Over the years, the humble business card has been somewhat overshadowed by the development of digital networking tools. It is no longer the cool kid on the block or even the simplest way to introduce a new client to your brand. What it is, however, is an underrated marketing tool. While the business card may be old fashioned, it still works. And, it can help your business make an impact, stand out from the crowd, and build some major exposure.
In fact, millennials and young entrepreneurs are currently enjoying a business card revival. Start-ups and SMEs are thinking outside the box and creating calling cards that are bold, vibrant, and innovative. This is because they know that direct contact is everything when it comes to networking. If you combine a great business card with an engaging greeting, you’ve got all of the ingredients for a memorable first impression.
This guide to creating a high impact business card will help you put together a design that brings clients right to your door.
Work with a Reputable Printer
The first step is choosing a printer that you can trust. It is always better to collect two or three different quotes for your print run, so that you know what the going market rate is. That way, you can choose a reputable printer that understands your needs and is committed to the project. Make sure that the provider can meet your deadline and quality specifications before you finalise any agreements.
Choose the Right Dimensions
Following this, you’ve got to decide how big you want the business card to be. While there is a lot of freedom when it comes to things like colour, design, and even the material, you are strongly advised to be conventional in this regard. The vast majority of business cards are 84x55mm, precisely because this is the perfect size for slipping into a wallet.
Only Print in CMYK Colours
Print materials can be created in one of two colour modes; CMYK (cyan, magenta, yellow, and black) or RGB (red, green, and blue). If you are putting together a business card, CMYK is always the best choice. It masks tones printed on a white or light coloured background, so the content is never overly difficult to read. It also stops the material from reflecting too much light.
Consider Bleed Requirements
If your business card design doesn’t have a white background, you’ll need to make accommodations for the bleed area. This is something that your printer should be able to explain and help you out with if you’re not quite sure. Essentially, the bleed area is a thin border around your design which is the same shade as the background. That way, if any of the ink over-spills the borders of the design, you won’t be able to see it.

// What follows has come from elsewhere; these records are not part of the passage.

(** * SocialUwU: the post routes of the backend

    A shallow embedding of the Express router of the post service
    (list, create, like, trending, delete, update, comment) together with
    the properties of its contract.

    The router is a set of handlers over one shared document store.  Each
    handler is written here in a small state-and-exception monad over the
    store: a database call reads or writes the store, a dereference of
    [null] throws, and the [try { ... } catch] that wraps every handler
    body turns a thrown error into a [500] response. *)

From Stdlib Require Import List String Ascii Bool Arith ZArith Lia.
From Stdlib Require Import Sorted Permutation RelationClasses.
From Stdlib Require DecimalString DecimalN.
Import ListNotations.

Local Open Scope string_scope.
Local Open Scope list_scope.

(** ** Documents *)

(** Identifiers travel as opaque strings (path segments, the caller identity
    attached by the authentication middleware, the owner reference of a
    post).  The JavaScript [===] and [Array.prototype.includes] on strings
    compare by value, which is [String.eqb]. *)
Definition Id : Type := string.

(** A plain JSON object: its properties in order, each a name and a value. *)
Definition JsonObject : Type := list (string * string).

(** Modelled from the spec: the user model ([../models/userModel]) is not
    part of the sources at hand.  A user document is its identifier and its
    remaining stored properties (among them the secret [password]);
    [toJSON] is the plain object of all of them. *)
Record User : Type := mkUser {
  user_id : Id;
  user_doc : JsonObject
}.

Definition toJSON (u : User) : JsonObject :=
  ("_id", user_id u) :: user_doc u.

(** One entry of a post's [comments]: the object [{ userboi, comment }] that
    the comment route pushes.  [comment] is [req.body.comment] as received
    ([None] is JavaScript's [undefined]). *)
Record Comment : Type := mkComment {
  userboi : JsonObject;
  comment : option string
}.

(** Modelled from the spec: the post model ([../models/postModel]) is not
    part of the sources at hand.  The fields are those of the data model:
    [{id, caption, image, userId, likes, comments, createdAt}], with
    [likes] and [comments] arrays and [createdAt] a timestamp
    (milliseconds). *)
Record Post : Type := mkPost {
  _id : Id;
  caption : string;
  image : string;
  userId : Id;
  likes : list Id;
  comments : list Comment;
  createdAt : Z
}.

(** The store: the two collections, each in its natural (insertion) order. *)
Record DB : Type := mkDB {
  posts : list Post;
  users : list User
}.

(** ** HTTP responses *)

Inductive Payload : Type :=
| JsonPosts (l : list Post)
| JsonPost (p : option Post)
| JsonError (msg : string)
| JsonText (s : string).

Record Response : Type := mkResponse {
  status : nat;
  payload : Payload
}.

(** ** The handler monad: store state and thrown errors *)

Inductive Result (A : Type) : Type :=
| Ok (a : A)
| Throw (msg : string).
Arguments Ok {A} a.
Arguments Throw {A} msg.

Definition M (A : Type) : Type := DB -> Result A * DB.

Definition ret {A : Type} (a : A) : M A := fun db => (Ok a, db).

Definition bind {A B : Type} (m : M A) (k : A -> M B) : M B :=
  fun db =>
    match m db with
    | (Ok a, db') => k a db'
    | (Throw msg, db') => (Throw msg, db')
    end.

Definition throw {A : Type} (msg : string) : M A := fun db => (Throw msg, db).

Notation "x <- m ;; k" := (bind m (fun x => k))
  (at level 61, m at next level, right associativity).
Notation "m ;;; k" := (bind m (fun _ => k))
  (at level 61, right associativity).

(** [res.status(n).json(v)]; a bare [res.json(v)] answers [200]. *)
Definition respond (n : nat) (v : Payload) : M Response :=
  ret (mkResponse n v).

(** The [try { body } catch (error) { res.status(500).send({error: error.message}) }]
    around every handler body.  What the body wrote to the store before it
    threw stays written. *)
Definition try_catch_500 (body : M Response) (db : DB) : Response * DB :=
  match body db with
  | (Ok r, db') => (r, db')
  | (Throw msg, db') => (mkResponse 500 (JsonError msg), db')
  end.

(** Reading a property of a looked-up document: on [null] JavaScript throws
    a [TypeError]. *)
Definition deref {A : Type} (o : option A) : M A :=
  match o with
  | Some a => ret a
  | None => throw "Cannot read properties of null"
  end.

(** ** Request validation (express-validator) *)

(** A body field is either absent ([undefined], [None]) or a string. *)
Definition exists_ (v : option string) : bool :=
  match v with
  | Some _ => true
  | None => false
  end.

(** Validators other than [exists] see the field converted to a string;
    an absent field converts to the empty string. *)
Definition toString (v : option string) : string :=
  match v with
  | Some s => s
  | None => ""
  end.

Try To Avoid Distinct Borders
The problem with bordered designs is that they leave no room for error. Even though modern printing methods are very precise, it isn’t always possible to prevent minor mistakes. If you insist on a border and the cards are cut just the slightest bit thinner on one side, it will be noticeable. This is why borders are discouraged; a block background hides all manner of sins and ensures that your design will come out looking flawless.
Use Complementary Colours
When it comes to the actual design of the business card, you need to choose colours that fit smoothly together. Fortunately, the basic colour wheel can help you with this. For instance, orange and blue are complimentary tones, because they sit opposite one another on the wheel. So do red and green and yellow and purple. There is a scientific basis to this, so it is worth thinking about how best to match up your chosen shades.
Never Forget to Proofread
This might sound like an obvious piece of advice, but you’d be surprised at just how many businesses don’t proofread their designs before giving a printer the go ahead. Once the run has started, you don’t get another shot. It is your responsibility to make sure that there are no spelling mistakes or typos. It takes mere seconds to check and it could end up saving you the cost of a wasted job.
How to Make the Right Business Card Choices
If you want to end up with a beautiful business card that is guaranteed to make an impact, you need to make the right decisions. This means avoiding the temptation to rush the design and printing process. Ask questions, consider your design from every angle, and take the time to check all of your specifications. Every year, print runs are wasted and money is lost, because teams don’t proofread and scrutinise their designs before they give the go ahead.